Saved data entries

(** C15. A frame of video of up to 255 KiB that is sent while the socket is
    not ready is in the queue as one packet for each 1024 bytes, with
    consecutive numbers; whatever the order in which the packets arrive, the
    peer's reassembler delivers exactly this frame, once, with its number
    and whether it is a key frame. *)
Theorem video_frame_arrives s frame flags stm :
  queueing (base s) → GetStreamByType STREAM_TYPE_VIDEO true (base s) = Some stm → csdIsValid stm = true → 0 ≤ s_id stm < 64 →
  videoKeyframeRequested s = false ∨ has flags VIDEO_FRAME_FLAG_KEYFRAME = true →
  1 ≤ zlen frame ≤ 261120 → wf_bytes frame → is_u32 (Link.seq (link (base s))) → is_u32 (videoFrameCount s) →
  ∃ s' pkts, SendVideoFrame frame flags s = Ret tt s' ∧ sendQueue (base s') = sendQueue (base s) ++ pkts ∧ zlen pkts = segmentCount (zlen frame) ∧
    ∀ arriving hdrs r c,
      arriving ≡ₚ pkts → length hdrs = length arriving → Forall (λ h, wf_bytes h ∧ zlen h ≤ 100000) hdrs →
      watching (s_id stm) r c → PacketReassembler.wf r → PacketReassembler.currentTimestamp r ≠ videoFrameCount s →
      ∃ c', receive_segments (zip hdrs (Link.p_data <$> arriving)) c = Ret tt c' ∧
        trace c' = VideoFrame (Buffer.of_bytes frame, videoFrameCount s, has flags VIDEO_FRAME_FLAG_KEYFRAME) :: trace c.
Proof.
  intros Hq Hstm Hcsd Hi Hreq Hlen Hwf Hu Hv. set (n := Z.to_nat (segmentCount (zlen frame))). set (kf := has flags VIDEO_FRAME_FLAG_KEYFRAME).
  assert (1 ≤ segmentCount (zlen frame) ≤ 255) as Hseg.
  { unfold segmentCount. pose proof (Z.div_mod (zlen frame) 1024 ltac:(lia)). pose proof (Z.mod_pos_bound (zlen frame) 1024 ltac:(lia)).
    destruct (Z.ltb_spec 0 (zlen frame mod 1024)); lia. }
  assert (segmentCount (zlen frame) = Z.of_nat n) as Hn by lia.
  pose proof (wp_SendVideoFrame s frame flags stm n (λ _ s', sendQueue (base s') = sendQueue (base s) ++
     (segment_packet (s_id stm) (videoFrameCount s) kf n frame (Link.seq (link (base s))) <$> seq 0 n)) (λ _ _, False) (λ _, False)
     Hq Hstm Hcsd Hreq Hn ltac:(lia) Hu (λ s' _ _ H _, H)) as Hw. unfold wp in Hw.
  destruct (SendVideoFrame frame flags s) as [[] s'| |]; [|done..]. eexists s', _. split_and!; [done|exact Hw|by rewrite zlen_fmap, zlen_seq|].
  intros arriving hdrs r c Hperm Hh Hhs Hwatch Hr Hts.
  apply Permutation_map_inv in Hperm as (order & -> & Hperm). rewrite length_fmap in Hh.
  pose proof (wp_receive_frame (s_id stm) (videoFrameCount s) kf n frame order hdrs r c ltac:(lia) Hi Hn Hwf (symmetry Hperm) Hh Hhs Hwatch Hr) as Hrec.
  rewrite u32_small in Hrec by done. specialize (Hrec Hts). unfold wp in Hrec.
  change (Link.p_data <$> (_ <$> order)) with (Link.p_data <$> (segment_packet (s_id stm) (videoFrameCount s) kf n frame (Link.seq (link (base s))) <$> order)).
  rewrite <- list_fmap_compose. change (Link.p_data ∘ _) with (segment_bytes (s_id stm) (videoFrameCount s) kf n frame).
  destruct (receive_segments _ c) as [[] c'| |]; [|done..]. by exists c'.
Qed.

> **Work task**: Nothing but the lines above from the one containing "not ready is" through the one containing "watching (s_id stm)" should appear in the answer, each repeated exactly.

> **Reply to the exercise**:
    not ready is in the queue as one packet for each 1024 bytes, with
    consecutive numbers; whatever the order in which the packets arrive, the
    peer's reassembler delivers exactly this frame, once, with its number
    and whether it is a key frame. *)
Theorem video_frame_arrives s frame flags stm :
  queueing (base s) → GetStreamByType STREAM_TYPE_VIDEO true (base s) = Some stm → csdIsValid stm = true → 0 ≤ s_id stm < 64 →
  videoKeyframeRequested s = false ∨ has flags VIDEO_FRAME_FLAG_KEYFRAME = true →
  1 ≤ zlen frame ≤ 261120 → wf_bytes frame → is_u32 (Link.seq (link (base s))) → is_u32 (videoFrameCount s) →
  ∃ s' pkts, SendVideoFrame frame flags s = Ret tt s' ∧ sendQueue (base s') = sendQueue (base s) ++ pkts ∧ zlen pkts = segmentCount (zlen frame) ∧
    ∀ arriving hdrs r c,
      arriving ≡ₚ pkts → length hdrs = length arriving → Forall (λ h, wf_bytes h ∧ zlen h ≤ 100000) hdrs →
      watching (s_id stm) r c → PacketReassembler.wf r → PacketReassembler.currentTimestamp r ≠ videoFrameCount s →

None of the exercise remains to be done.